I recall many times as a child finding an old stick on the ground that I would pick up and carry with me on a walk. I would drag it across the ground to hear the sound it made, poke things with it, and even strike it against a tree or the concrete sidewalk as I walked. Concrete! I likened to a friend my recent trip and tumble as a 64-year-old old stick that God picked up and used to strike the concrete! My physical fall and injury has reminded me of my spiritual “fall into sin,” and the measures that God took in my 7-year-old life to call me to Christ. It also reminds me of the measures that he takes presently in my life to discipline me and cause me to consider my daily response to His will (Hebrews 13:1-12; Romans 12:1-2).

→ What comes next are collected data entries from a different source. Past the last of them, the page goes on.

Fixpoint poll_loop (fuel : nat) (poll : nat → W → res go_error (option string)) (what : string) (w : W) (pollCount : nat)
    : option (res go_error string) :=
  match fuel with
  | O => None
  | S fuel' =>
      let pollCount := S pollCount in
      match poll pollCount (timeline w pollCount) with
      | Panic s => Some (Panic s)
      | Err e => Some (Err e)
      | Ok (Some version) => Some (Ok version)
      | Ok None =>
          match done pollCount with
          | Some e => Some (Err (errorf_w ("timeout waiting for " +:+ what +:+ " after " +:+ elapsed pollCount) e))
          | None => poll_loop fuel' poll what w pollCount
          end
      end
  end.

Definition waitForCSV (fuel : nat) (namespace subName : string) (w : W) : option (res go_error string) :=
  poll_loop fuel (csv_poll namespace subName) "CSV" w 0.

Definition waitForOperator (fuel : nat) (packageName namespace : string) (w : W) : option (res go_error string) :=
  poll_loop fuel (λ _, operator_poll packageName namespace) "operator" w 0.

Definition waitForDependency (fuel : nat) (c : InstallCommand) (dep : DependencyInfo) (w : W) : option (res go_error string) :=
  if decide (ic_selectedOLMMode c = Some ModeV1) then waitForOperator fuel (i_Subscription dep) (i_Namespace dep) w
  else waitForCSV fuel (i_Namespace dep) (i_Subscription dep) w.

(** ** runInstall *)
Fixpoint validate_accounts (c : InstallCommand) (seen : gset string) (deps : list DependencyInfo) (w : W) : res go_error () :=
  match deps with
  | [] => Ok ()
  | dep :: rest =>
      if decide (i_Namespace dep ∈ seen) then validate_accounts c seen rest w
      else
        match api_get_serviceaccount (i_Namespace dep) (serviceAccountName c) w with
        | Some e =>
            if IsNotFound e then
              Err (errorf_w ("OLM v1 requires ServiceAccount " +:+ serviceAccountName c +:+ " in namespace " +:+ i_Namespace dep +:+
                "; create it with the operator bundle's required permissions or set --service-account") e)
            else Err (errorf_w ("check OLM v1 ServiceAccount " +:+ serviceAccountName c +:+ " in namespace " +:+ i_Namespace dep) e)
        | None => validate_accounts c ({[i_Namespace dep]} ∪ seen) rest w
        end
  end.

Definition validateServiceAccounts (c : InstallCommand) (deps : list DependencyInfo) (w : W) : res go_error () :=
  if decide (ic_selectedOLMMode c = Some ModeV1) then validate_accounts c ∅ deps w else Ok ().

Definition fresh_result (dep : DependencyInfo) : InstallResult :=
  mkInstallResult (i_Name dep) (i_DisplayName dep) InstallStatusNone "" None.
Definition failed_with (e : go_error) (r : InstallResult) : InstallResult :=
  mkInstallResult (ir_Name r) (ir_DisplayName r) InstallStatusFailed (ir_Version r) (Some e).
Definition installed_at (version : string) (r : InstallResult) : InstallResult :=
  mkInstallResult (ir_Name r) (ir_DisplayName r) InstallStatusInstalled version (ir_Error r).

I am certainly not a stick to God, nor are you, but I definitely do not want my attitudes and actions to be a “stick” in God’s "eye.” So, I choose to use this time to shelter under the wing of the Almighty and allow Him to provide me with soul care. How about you? George Mueller once said, “There was a day when I died; died to self, my opinions, preferences, tastes and will; died to the world, its approval or censure; died to the approval or blame even of my brethren or friends; and since then I have studied only to show myself approved unto God.” Paul knew the same! (Galatians 2:20). Let’s use this silence around us to hear the whisper of God given to us. He is ready to heal us and our land (2 Chronicles 7:14).

For Your Journaling

1. This “shelter-at-home” time during COVID-19 will allow you much more “God time.” Decide to listen. Use this psalm as a guide.

2. Pen down the ways that you have tried to remove the “transitory” label from your existence. It will show up in the myriad ways that you have taken control of your life (cf. Mueller above). Voice your repentance to God.

3. Step 1 is to stand still! Wait for His presence to flood your life.